Наконец я узнал, что Гоголь захворал. Я явился на его квартиру, чтобы узнать
о его здоровье, и Алексей Терентьевич Тарасенков передал мне все подробности. Положение было трагическое. Его подозревали в сумасшествии, его подозревали в каких-то изумительных болезнях, но, по свидетельству Тарасенкова, ничего подобного не было. Тут приехал к нему вице-губернатор Капнист и еще несколько друзей, и все они стоят в комнате, где лежал на диване Николай Васильевич. Он был лицом к стенке дивана, на которой висела икона. Но друзья были неосторожны, и до Гоголя долетело слово, из которого он ясно мог понять, что они считают его умалишенным. Капнист твердил: “Бедный Колушка, бедный!” Но Гоголь обернулся и говорит ему: “У вас в канцелярии десять лет служит на одном месте чиновник, честный, скромный и толковый труженик, и нет ему ходу и никакой награды; обратите внимание
на это, ваше превосходительство, хотя бы в мою память”7. Кто же в это время имел больше здравого смысла и справедливого отношения к жизни.
Не стану повторять, что уже написано в брошюре Ал. Т. Тарасенкова о последних минутах Гоголя, несомненно для меня одно, что болезнь Гоголя была органическое, наследственное расстройство желудка; я слышал от него, как они в Италии пировали в каком-то отеле, и Гоголь становился на бочку и произносил похвальные речи повару. Но эти обеды ему никогда не проходили даром. Он сам рассказывал мне, как он хворал желудком. Дело в том, что его отец умер на том же году жизни и таким же загадочным недугом8, в котором все-таки было заметно органическое расстройство желудка.
Когда Николай Васильевич лежал больной, приехал Михаил Семенович Щепкин и звал его на блины: была Масленица, и так рассказывал аппетитно о своих блинах, что у Гоголя невольно загорелись глаза: “Отойди ты от меня, сатана, ты меня искушаешь”.
Не стану описывать возмутительное отношение к похоронам Гоголя, того Гоголя, который написал Тараса Бульбу, который до сих пор подымает дух не только русского, но и всего славянства. Не могу не упомянуть, что в Англии некто написал несколько писем, которые вызывали патриотические чувства, и парламент за три-четыре письма назначил ему громадную пожизненную пенсию. Вот это так.
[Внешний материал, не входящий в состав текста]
Lemma serve_dispatched_off (r : request) (w : world) :
  notifying w = false -> dispatched (trace (run (serve r) w)) = [].
Proof.
  intros Hoff. destruct r as [m t d | msg]; cbn [serve].
  - rewrite EventPipeline.on_event_run. cbv zeta.
    destruct (String.eqb t "touched"); [| reflexivity].
    destruct (cooldown_elapsed w); [| reflexivity].
    cbn [trace]. rewrite Hoff, !dispatched_app.
    match goal with |- context [react ?w'] =>
      destruct (quiet_trace 0%Q _ (react_quiet w')) as (_ & _ & ->) end.
    reflexivity.
  - rewrite (proj2 (run_then_ret _ _)).
    destruct (RouterFootprint.handle_message_frame msg w) as [_ Hq].
    apply (quiet_trace 0%Q _ Hq).
Qed.

(** With notifications disabled ([TOTEM_NOTIFY_ENABLED=false]) or no
    [openclaw] binary found, no request ever starts a notification
    worker, whatever the events and messages served. *)
Theorem nothing_is_dispatched_when_notifications_are_off (rs : list request) (w : world) :
  notifying w = false -> dispatched (snd (serve_all rs w)) = [].
Proof.
  revert w. induction rs as [| r rs IH]; intros w Hoff; cbn [serve_all fst snd];
    [reflexivity |].
  rewrite dispatched_app, (serve_dispatched_off r w Hoff), IH; [reflexivity |].
  now rewrite serve_notifying.
Qed.

Lemma nothing_is_dispatched_when_notifications_are_off_witness :
  dispatched
    (snd (serve_all [Emit "touch" "touched" (JObj []); Message poll_request;
                     Emit "touch" "touched" (JObj [])]
            (set_openclaw_bin None (fresh face_and_lcd 1000 10)))) = [].
Proof.
  apply nothing_is_dispatched_when_notifications_are_off. reflexivity.
Defined.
Слова Гоголя точно были пророчеством: мне пришлось рисовать блюдо на коронацию великого Государя Александра Николаевича, и блюдо это одним материалом — золотом — стоило 40 ООО руб.
Всё же я был очень молод и скорее чувствовал, чем понимал, этих великих людей».
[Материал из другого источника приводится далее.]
(* ===== verification/Mixer.v ===== *)
(** * Mixer: the audio collaborator

    The program drives [pygame.mixer.music] through six calls ([load],
    [play], [pause], [unpause], [set_volume], [get_pos]).  The session is
    proved against the interface [AudioMixer] and its laws
    [AudioMixerLaws], which state only what the program relies on.  The
    module [Pygame] models pygame's music channel (after pygame 2's
    [music.c]: a failed [load] raises and keeps the current music,
    [get_pos] is [-1] until [play] and again once the track has ended)
    and discharges the laws.  [music_volume] observes the value last
    handed to [set_volume]: pygame stores it as an integer out of 128
    (SDL_mixer's [Mix_VolumeMusic]), so the audible volume is that value
    rounded down to a multiple of 1/128; the program never reads the
    volume back, so nothing here depends on the rounding.  pygame is a
    library: only [pg_init] (line 9) maps to lines of src/. *)

From Stdlib Require Import ZArith String PrimFloat Lia.
From stdpp Require Import base tactics.
From S2P Require Import Prelude.
Local Open Scope Z_scope.

(** ** The interface *)

(** [music_load p m = None] is [pygame.error] (the channel is unchanged);
    [music_play m = None] is [pygame.error] ("music not loaded");
    [music_elapse dt] is [dt] milliseconds of wall-clock time. *)
Class AudioMixer (M : Type) := {
  music_load : string -> M -> option M;
  music_play : M -> option M;
  music_pause : M -> M;
  music_unpause : M -> M;
  music_set_volume : float -> M -> M;
  music_get_pos : M -> Z;
  music_elapse : Z -> M -> M;
  (** observations *)
  music_loaded : M -> option string;
  music_busy : M -> bool;
  music_volume : M -> float
}.

Class AudioMixerLaws (M : Type) `{!AudioMixer M} := {
  load_loaded p m m' :
    music_load p m = Some m' -> music_loaded m' = Some p /\ music_busy m' = false;
  play_loaded m :
    music_loaded m <> None ->
    exists m', music_play m = Some m' /\ music_loaded m' = music_loaded m /\
               music_busy m' = true;
  play_unloaded m : music_loaded m = None -> music_play m = None;
  pause_loaded m : music_loaded (music_pause m) = music_loaded m;
  pause_busy m : music_busy (music_pause m) = false;
  unpause_loaded m : music_loaded (music_unpause m) = music_loaded m;
  unpause_unloaded m : music_loaded m = None -> music_busy (music_unpause m) = false;
  set_volume_volume v m : music_volume (music_set_volume v m) = v;
  set_volume_loaded v m : music_loaded (music_set_volume v m) = music_loaded m;
  set_volume_busy v m : music_busy (music_set_volume v m) = music_busy m;
  get_pos_range m : -1 <= music_get_pos m;
  get_pos_busy m : music_busy m = true -> 0 <= music_get_pos m;
  get_pos_unloaded m : music_loaded m = None -> music_get_pos m = -1;
  busy_loaded m : music_busy m = true -> music_loaded m <> None;
  elapse_loaded dt m : music_loaded (music_elapse dt m) = music_loaded m;
  (** the volume is a setting of the channel, kept across the other calls *)
  load_volume p m m' : music_load p m = Some m' -> music_volume m' = music_volume m;
  play_volume m m' : music_play m = Some m' -> music_volume m' = music_volume m;
  pause_volume m : music_volume (music_pause m) = music_volume m;
  unpause_volume m : music_volume (music_unpause m) = music_volume m;
  elapse_volume dt m : music_volume (music_elapse dt m) = music_volume m
}.

(** ** A model of pygame.mixer.music *)

Module Pygame.

(** [pg_pos]: milliseconds since [play], or [None] when [get_pos]
    returns [-1] (never started, or the track has ended). *)
Record PgMusic := mkPg {
  pg_loaded : option string;
  pg_len : Z;
  pg_pos : option Z;
  pg_paused : bool;
  pg_volume : float
}.

Section WithLibrary.
(** The decoder: the length in milliseconds of a loadable file, or
    [None] when SDL_mixer cannot open it. *)
Variable decode : string -> option Z.

Definition pg_load (p : string) (m : PgMusic) : option PgMusic :=
  match decode p with
  | Some len => Some (mkPg (Some p) len None false (pg_volume m))
  | None => None
  end.

Definition pg_play (m : PgMusic) : option PgMusic :=
  match pg_loaded m with
  | Some _ => Some (mkPg (pg_loaded m) (pg_len m) (Some 0) false (pg_volume m))
  | None => None
  end.

Definition pg_pause (m : PgMusic) : PgMusic :=
  mkPg (pg_loaded m) (pg_len m) (pg_pos m) true (pg_volume m).

Definition pg_unpause (m : PgMusic) : PgMusic :=
  mkPg (pg_loaded m) (pg_len m) (pg_pos m) false (pg_volume m).

Definition pg_set_volume (v : float) (m : PgMusic) : PgMusic :=
  mkPg (pg_loaded m) (pg_len m) (pg_pos m) (pg_paused m) v.

Definition pg_get_pos (m : PgMusic) : Z :=
  match pg_loaded m, pg_pos m with
  | Some _, Some t => Z.max 0 t
  | _, _ => -1
  end.

Definition pg_busy (m : PgMusic) : bool :=
  match pg_loaded m, pg_pos m with
  | Some _, Some _ => negb (pg_paused m)
  | _, _ => false
  end.

(** Time passes; at the end of the track the end-of-music callback
    resets the position to [-1]. *)
Definition pg_elapse (dt : Z) (m : PgMusic) : PgMusic :=
  if pg_busy m then
    match pg_pos m with
    | Some t =>
        let pos := if t + dt <? pg_len m then Some (t + dt) else None in
        mkPg (pg_loaded m) (pg_len m) pos false (pg_volume m)
    | None => m
    end
  else m.

#[export] Instance pygame_mixer : AudioMixer PgMusic := {
  music_load := pg_load;
  music_play := pg_play;
  music_pause := pg_pause;
  music_unpause := pg_unpause;
  music_set_volume := pg_set_volume;
  music_get_pos := pg_get_pos;
  music_elapse := pg_elapse;
  music_loaded := pg_loaded;
  music_busy := pg_busy;
  music_volume := pg_volume
}.

#[export] Instance pygame_mixer_laws : AudioMixerLaws PgMusic.
Proof.
  split; cbn.
  - intros p m m'. unfold pg_load. destruct (decode p); intros [=<-]; done.
  - intros [[l|] len pos pa v] Hl; [| done]. unfold pg_play. simpl. eauto.
  - intros [[l|] len pos pa v] Hl; done.
  - done.
  - intros [[l|] len [t|] pa v]; done.
  - done.
  - intros [[l|] len [t|] pa v]; done.
  - done.
  - done.
  - done.
  - intros [[l|] len [t|] pa v]; unfold pg_get_pos; simpl; lia.
  - intros [[l|] len [t|] pa v]; unfold pg_get_pos; simpl; try done; lia.
  - intros [[l|] len [t|] pa v]; done.
  - intros [[l|] len [t|] pa v]; done.
  - intros dt [[l|] len [t|] [|] v]; unfold pg_elapse; simpl; done.
  - intros p m m'. unfold pg_load. destruct (decode p); intros [=<-]; done.
  - intros [[l|] len pos pa v] m'; unfold pg_play; simpl; [intros [=<-] | done]; done.
  - done.
  - done.
  - intros dt [[l|] len [t|] [|] v]; unfold pg_elapse; simpl; done.
Qed.
End WithLibrary.

(** [pygame.mixer.init()] (line 9): nothing loaded, volume 1.0. *)
Definition pg_init : PgMusic := mkPg None 0 None false 1%float.
End Pygame.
1 Дата рождения В. О. Шервуда уточнена по архивным источникам (Свидетельство, выданное Тамбовской духовной консисторией о рождении и крещении, с записью о смерти).
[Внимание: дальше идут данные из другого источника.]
(* ===== verification/Playback.v ===== *)
(** * Playback: the session handlers

    [toggle_play] (src/main.py, lines 121-145), [play_previous]
    (147-154), [play_next] (156-163), [set_volume] (165-167) and
    [update_progress] (169-172), as statements of the monad [PyM] on the
    [Player] state.  They are proved against the mixer interface
    [AudioMixer] and its laws: every theorem here holds for any mixer
    that satisfies [AudioMixerLaws], pygame's included.  The
    [print(...)] of the [except] branch of [toggle_play] appends the
    caught exception to the [console] field.  The last section proves
    that Next clicks which move the selection terminate. *)

From Stdlib Require Import ZArith List String PrimFloat Lia.
From stdpp Require Import base tactics list strings.
From S2P Require Import Prelude PyBuiltins Metadata Mixer Widgets.
Import ListNotations.
Local Open Scope Z_scope.

Section Playback.
Context {M : Type} `{!AudioMixer M} (fs : FileSystem).

(** A mixer call that cannot raise. *)
Definition mixer_call (f : M -> M) : PyM (Player M) unit :=
  py_modify (fun s => set_mixer (f (mixer s)) s).

(** A mixer call that raises [pygame.error] on [None]. *)
Definition mixer_try (f : M -> option M) : PyM (Player M) unit :=
  fun s => match f (mixer s) with
           | Some m => (Ok tt, set_mixer m s)
           | None => (Raise PygameError, s)
           end.

(** Lines 130-135: a different title is selected, so the identity key
    is updated, the file loaded and played, and the bar's range set to
    the song's duration. *)
Definition load_and_play (selected_item : TreeItem) : PyM (Player M) unit :=
  let selected_file_path := item_path selected_item in
  (py_modify (set_current_song (col_title selected_item)) ;;
   mixer_try (music_load selected_file_path) ;;
   mixer_try music_play ;;
   info <- py_lift (get_song_info fs selected_file_path) ;;
   let '(_, _, _, _, duration) := info in
   py_modify (set_song_duration duration) ;;
   py_modify (fun s => set_progress_bar (bar_set_range 0 (song_duration s) (progress_bar s)) s))%py.

(** [print(f"Ошибка воспроизведения: {e}")] (line 142): one line on
    stdout for the caught exception [e]. *)
Definition print_playback_error (e : exc) (s : Player M) : Player M :=
  set_console (console s ++ [e]) s.

(** [toggle_play] (lines 121-145). *)
Definition toggle_play : PyM (Player M) unit :=
  (s <- py_get ;;
   match selected_items s with
   | [] => py_ret tt
   | (_, selected_item) :: _ =>
       if negb (is_playing s) then
         py_try
           ((if negb (String.eqb (col_title selected_item) (current_song s))
             then load_and_play selected_item
             else mixer_call music_unpause) ;;
            py_modify (set_is_playing true))
           (fun e => py_modify (print_playback_error e))
       else
         (mixer_call music_pause ;;
          py_modify (set_is_playing false))
   end)%py.

(** [play_previous] (lines 147-154). *)
Definition play_previous : PyM (Player M) unit :=
  (s <- py_get ;;
   match selected_items s with
   | [] => py_ret tt
   | (current_index, _) :: _ =>
       if 0 <? Z.of_nat current_index then
         (py_modify (tree_set_current (current_index - 1)) ;;
          toggle_play)
       else py_ret tt
   end)%py.

(** [play_next] (lines 156-163). *)
Definition play_next : PyM (Player M) unit :=
  (s <- py_get ;;
   match selected_items s with
   | [] => py_ret tt
   | (current_index, _) :: _ =>
       if Z.of_nat current_index <? top_level_item_count s - 1 then
         (py_modify (tree_set_current (current_index + 1)) ;;
          toggle_play)
       else py_ret tt
   end)%py.

(** [set_volume] (lines 165-167): [volume = value / 100]. *)
Definition set_volume (value : Z) : PyM (Player M) unit :=
  (volume <- py_lift (py_true_div value 100) ;;
   mixer_call (music_set_volume volume))%py.

(** [update_progress] (lines 169-172): [get_pos() // 1000]. *)
Definition update_progress : PyM (Player M) unit :=
  (s <- py_get ;;
   if is_playing s then
     (py_modify (set_current_position (music_get_pos (mixer s) / 1000)) ;;
      s' <- py_get ;;
      py_modify (set_progress_bar (bar_set_value (current_position s') (progress_bar s'))))
   else py_ret tt)%py.
End Playback.

(** Unfold a handler applied to a state, evaluate its plumbing and
    rewrite with the hypotheses that fix its branches. *)
Ltac handler_run :=
  unfold toggle_play, load_and_play, play_previous, play_next, set_volume,
    update_progress, mixer_call, mixer_try, print_playback_error in *;
  repeat progress (py_run; player_simpl).

(** ** Every branch of [toggle_play] *)

Section ToggleCases.
Context {M : Type} `{!AudioMixer M} (fs : FileSystem).
Implicit Types (s : Player M).

(** The states [toggle_play] can leave, with the conditions of each
    branch; it never raises (its [except] catches the mixer's and
    [get_song_info]'s exceptions). *)
Inductive toggle_result s : Player M -> Prop :=
| tr_none :
    selected_items s = [] -> toggle_result s s
| tr_pause i it :
    selected_items s = [(i, it)] -> is_playing s = true ->
    toggle_result s (set_is_playing false (set_mixer (music_pause (mixer s)) s))
| tr_resume i it :
    selected_items s = [(i, it)] -> is_playing s = false -> col_title it = current_song s ->
    toggle_result s (set_is_playing true (set_mixer (music_unpause (mixer s)) s))
| tr_load_error i it :
    selected_items s = [(i, it)] -> is_playing s = false -> col_title it <> current_song s ->
    music_load (item_path it) (mixer s) = None ->
    toggle_result s (print_playback_error PygameError (set_current_song (col_title it) s))
| tr_play_error i it m1 :
    selected_items s = [(i, it)] -> is_playing s = false -> col_title it <> current_song s ->
    music_load (item_path it) (mixer s) = Some m1 -> music_play m1 = None ->
    toggle_result s (print_playback_error PygameError (set_mixer m1 (set_current_song (col_title it) s)))
| tr_info_error i it m1 m2 e :
    selected_items s = [(i, it)] -> is_playing s = false -> col_title it <> current_song s ->
    music_load (item_path it) (mixer s) = Some m1 -> music_play m1 = Some m2 ->
    get_song_info fs (item_path it) = Raise e ->
    toggle_result s (print_playback_error e (set_mixer m2 (set_current_song (col_title it) s)))
| tr_load i it m1 m2 a t ds ss d :
    selected_items s = [(i, it)] -> is_playing s = false -> col_title it <> current_song s ->
    music_load (item_path it) (mixer s) = Some m1 -> music_play m1 = Some m2 ->
    get_song_info fs (item_path it) = Ok (a, t, ds, ss, d) ->
    toggle_result s (set_is_playing true
              (set_progress_bar (bar_set_range 0 d (progress_bar s))
                 (set_song_duration d (set_mixer m2 (set_current_song (col_title it) s))))).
2 Гоголь Н. В. Полн. собр. соч. и писем: в 17 т. М.; Киев: Изд-во Московской Патриархии, 2009. Т. 9: Выписки из творений Святых Отцов, Каноны и песни церковные. Словари. Записные книжки / сост., подг. текстов и коммент. И. А. Виноградова, В. А. Воропаева. С. 674.
3 Гоголь Н. В. Полн. собр. соч.: [в 14 т.]. [Без м. изд.], 1952. Т. 9: Наброски, конспекты, планы. Записные книжки. С. 663.
4 Гоголь Н. В. Полн. собр. соч. и писем: в 17 т. Т. 9. С. 674.
5 Известно, что в 1841 г. в Риме Гоголь читал «Ревизора» у княгини 3. А. Волконской в Ра1-1агго РоИ. Однако сведениями о присутствии на этом чтении Ю. Ф. Самарина мы не располагаем.
6 Альмавива — широкий мужской плащ-накидка без рукавов, модный в первой половине XIX в.
7 Этим чиновником был сын священника Иоанна Никольского, настоятеля церкви Преподобного Саввы Освященного на Девичьем поле, духовника Гоголя.
8 Гоголь умер на 43-м году жизни, его отец — на 48-м. По свидетельствам современников, Гоголь был убеждён, что ему суждено умереть в том же возрасте, в котором умер его отец и от той же болезни. По поводу диагноза предсмертной болезни писателя у специалистов нет единого мнения.